EXERCISE PROMPT:
Output the following data exactly.
*** Opening AVAILABLE DATA ***
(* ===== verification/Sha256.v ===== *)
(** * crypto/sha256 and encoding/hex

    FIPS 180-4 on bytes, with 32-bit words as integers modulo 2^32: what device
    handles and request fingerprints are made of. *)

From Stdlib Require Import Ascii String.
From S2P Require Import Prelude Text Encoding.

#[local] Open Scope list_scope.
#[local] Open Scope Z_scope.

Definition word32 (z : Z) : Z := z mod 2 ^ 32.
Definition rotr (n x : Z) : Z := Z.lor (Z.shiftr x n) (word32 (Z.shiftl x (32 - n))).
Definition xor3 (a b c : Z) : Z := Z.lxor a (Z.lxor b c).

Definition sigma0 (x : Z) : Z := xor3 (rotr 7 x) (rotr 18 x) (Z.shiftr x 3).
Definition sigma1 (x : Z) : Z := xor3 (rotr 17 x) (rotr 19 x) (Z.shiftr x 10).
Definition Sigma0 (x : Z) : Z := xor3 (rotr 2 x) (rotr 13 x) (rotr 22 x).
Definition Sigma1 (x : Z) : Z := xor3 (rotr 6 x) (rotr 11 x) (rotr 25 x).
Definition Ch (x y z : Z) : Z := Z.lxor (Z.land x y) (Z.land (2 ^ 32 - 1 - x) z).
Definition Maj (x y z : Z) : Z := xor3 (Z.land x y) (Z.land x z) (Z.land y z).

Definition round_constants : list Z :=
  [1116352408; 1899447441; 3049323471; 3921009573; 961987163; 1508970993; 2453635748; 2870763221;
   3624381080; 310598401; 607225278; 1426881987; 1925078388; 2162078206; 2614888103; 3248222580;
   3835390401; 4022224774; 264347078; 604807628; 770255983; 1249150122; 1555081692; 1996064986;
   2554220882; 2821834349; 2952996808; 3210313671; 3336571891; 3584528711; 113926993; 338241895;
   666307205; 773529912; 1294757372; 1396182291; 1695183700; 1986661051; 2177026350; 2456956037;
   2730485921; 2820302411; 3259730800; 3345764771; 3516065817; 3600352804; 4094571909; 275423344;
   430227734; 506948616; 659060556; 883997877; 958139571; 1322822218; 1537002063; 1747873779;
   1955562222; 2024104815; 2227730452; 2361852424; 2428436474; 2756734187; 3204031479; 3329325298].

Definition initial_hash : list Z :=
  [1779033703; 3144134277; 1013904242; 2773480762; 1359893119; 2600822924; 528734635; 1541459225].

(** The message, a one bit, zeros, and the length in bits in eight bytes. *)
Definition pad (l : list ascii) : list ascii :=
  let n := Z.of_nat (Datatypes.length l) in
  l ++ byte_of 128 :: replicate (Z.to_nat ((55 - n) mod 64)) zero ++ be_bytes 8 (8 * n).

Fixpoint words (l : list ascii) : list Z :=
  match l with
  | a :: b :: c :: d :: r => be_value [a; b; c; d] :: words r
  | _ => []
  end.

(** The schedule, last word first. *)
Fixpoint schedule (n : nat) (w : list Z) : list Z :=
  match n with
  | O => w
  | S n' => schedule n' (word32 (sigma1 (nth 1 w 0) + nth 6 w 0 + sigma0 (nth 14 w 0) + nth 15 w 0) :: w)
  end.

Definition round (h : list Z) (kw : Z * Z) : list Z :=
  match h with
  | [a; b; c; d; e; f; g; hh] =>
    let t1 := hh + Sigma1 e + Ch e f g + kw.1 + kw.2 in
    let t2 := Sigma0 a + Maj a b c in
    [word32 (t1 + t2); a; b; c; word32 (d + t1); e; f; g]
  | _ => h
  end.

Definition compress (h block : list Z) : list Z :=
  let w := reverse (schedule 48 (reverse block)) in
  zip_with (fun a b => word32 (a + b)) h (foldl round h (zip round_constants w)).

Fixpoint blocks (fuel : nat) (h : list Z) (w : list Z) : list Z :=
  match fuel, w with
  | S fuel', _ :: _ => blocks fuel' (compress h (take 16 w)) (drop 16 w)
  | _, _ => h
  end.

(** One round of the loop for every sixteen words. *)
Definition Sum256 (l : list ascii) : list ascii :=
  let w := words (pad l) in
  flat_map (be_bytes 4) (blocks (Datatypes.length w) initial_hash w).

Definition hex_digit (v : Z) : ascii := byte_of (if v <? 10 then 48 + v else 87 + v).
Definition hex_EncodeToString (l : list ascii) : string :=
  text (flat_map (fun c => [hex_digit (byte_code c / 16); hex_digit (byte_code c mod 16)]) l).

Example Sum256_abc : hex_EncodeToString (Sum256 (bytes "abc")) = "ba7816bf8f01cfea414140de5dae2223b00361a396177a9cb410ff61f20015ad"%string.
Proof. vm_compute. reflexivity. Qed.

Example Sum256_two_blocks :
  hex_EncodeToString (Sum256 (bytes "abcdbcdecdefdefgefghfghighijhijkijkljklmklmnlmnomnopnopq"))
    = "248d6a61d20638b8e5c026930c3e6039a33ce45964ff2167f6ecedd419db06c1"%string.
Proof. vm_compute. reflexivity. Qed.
*** Closing AVAILABLE DATA ***
RESPONSE TO THE TASK:
(* ===== verification/Sha256.v ===== *)
(** * crypto/sha256 and encoding/hex

    FIPS 180-4 on bytes, with 32-bit words as integers modulo 2^32: what device
    handles and request fingerprints are made of. *)

From Stdlib Require Import Ascii String.
From S2P Require Import Prelude Text Encoding.

#[local] Open Scope list_scope.
#[local] Open Scope Z_scope.

Definition word32 (z : Z) : Z := z mod 2 ^ 32.
Definition rotr (n x : Z) : Z := Z.lor (Z.shiftr x n) (word32 (Z.shiftl x (32 - n))).
Definition xor3 (a b c : Z) : Z := Z.lxor a (Z.lxor b c).

Definition sigma0 (x : Z) : Z := xor3 (rotr 7 x) (rotr 18 x) (Z.shiftr x 3).
Definition sigma1 (x : Z) : Z := xor3 (rotr 17 x) (rotr 19 x) (Z.shiftr x 10).
Definition Sigma0 (x : Z) : Z := xor3 (rotr 2 x) (rotr 13 x) (rotr 22 x).
Definition Sigma1 (x : Z) : Z := xor3 (rotr 6 x) (rotr 11 x) (rotr 25 x).
Definition Ch (x y z : Z) : Z := Z.lxor (Z.land x y) (Z.land (2 ^ 32 - 1 - x) z).
Definition Maj (x y z : Z) : Z := xor3 (Z.land x y) (Z.land x z) (Z.land y z).

Definition round_constants : list Z :=
  [1116352408; 1899447441; 3049323471; 3921009573; 961987163; 1508970993; 2453635748; 2870763221;
   3624381080; 310598401; 607225278; 1426881987; 1925078388; 2162078206; 2614888103; 3248222580;
   3835390401; 4022224774; 264347078; 604807628; 770255983; 1249150122; 1555081692; 1996064986;
   2554220882; 2821834349; 2952996808; 3210313671; 3336571891; 3584528711; 113926993; 338241895;
   666307205; 773529912; 1294757372; 1396182291; 1695183700; 1986661051; 2177026350; 2456956037;
   2730485921; 2820302411; 3259730800; 3345764771; 3516065817; 3600352804; 4094571909; 275423344;
   430227734; 506948616; 659060556; 883997877; 958139571; 1322822218; 1537002063; 1747873779;
   1955562222; 2024104815; 2227730452; 2361852424; 2428436474; 2756734187; 3204031479; 3329325298].

Definition initial_hash : list Z :=
  [1779033703; 3144134277; 1013904242; 2773480762; 1359893119; 2600822924; 528734635; 1541459225].

(** The message, a one bit, zeros, and the length in bits in eight bytes. *)
Definition pad (l : list ascii) : list ascii :=
  let n := Z.of_nat (Datatypes.length l) in
  l ++ byte_of 128 :: replicate (Z.to_nat ((55 - n) mod 64)) zero ++ be_bytes 8 (8 * n).

Fixpoint words (l : list ascii) : list Z :=
  match l with
  | a :: b :: c :: d :: r => be_value [a; b; c; d] :: words r
  | _ => []
  end.

(** The schedule, last word first. *)
Fixpoint schedule (n : nat) (w : list Z) : list Z :=
  match n with
  | O => w
  | S n' => schedule n' (word32 (sigma1 (nth 1 w 0) + nth 6 w 0 + sigma0 (nth 14 w 0) + nth 15 w 0) :: w)
  end.

Definition round (h : list Z) (kw : Z * Z) : list Z :=
  match h with
  | [a; b; c; d; e; f; g; hh] =>
    let t1 := hh + Sigma1 e + Ch e f g + kw.1 + kw.2 in
    let t2 := Sigma0 a + Maj a b c in
    [word32 (t1 + t2); a; b; c; word32 (d + t1); e; f; g]
  | _ => h
  end.

Definition compress (h block : list Z) : list Z :=
  let w := reverse (schedule 48 (reverse block)) in
  zip_with (fun a b => word32 (a + b)) h (foldl round h (zip round_constants w)).

Fixpoint blocks (fuel : nat) (h : list Z) (w : list Z) : list Z :=
  match fuel, w with
  | S fuel', _ :: _ => blocks fuel' (compress h (take 16 w)) (drop 16 w)
  | _, _ => h
  end.

(** One round of the loop for every sixteen words. *)
Definition Sum256 (l : list ascii) : list ascii :=
  let w := words (pad l) in
  flat_map (be_bytes 4) (blocks (Datatypes.length w) initial_hash w).

Definition hex_digit (v : Z) : ascii := byte_of (if v <? 10 then 48 + v else 87 + v).
Definition hex_EncodeToString (l : list ascii) : string :=
  text (flat_map (fun c => [hex_digit (byte_code c / 16); hex_digit (byte_code c mod 16)]) l).

Example Sum256_abc : hex_EncodeToString (Sum256 (bytes "abc")) = "ba7816bf8f01cfea414140de5dae2223b00361a396177a9cb410ff61f20015ad"%string.
Proof. vm_compute. reflexivity. Qed.

Example Sum256_two_blocks :
  hex_EncodeToString (Sum256 (bytes "abcdbcdecdefdefgefghfghighijhijkijkljklmklmnlmnomnopnopq"))
    = "248d6a61d20638b8e5c026930c3e6039a33ce45964ff2167f6ecedd419db06c1"%string.
Proof. vm_compute. reflexivity. Qed.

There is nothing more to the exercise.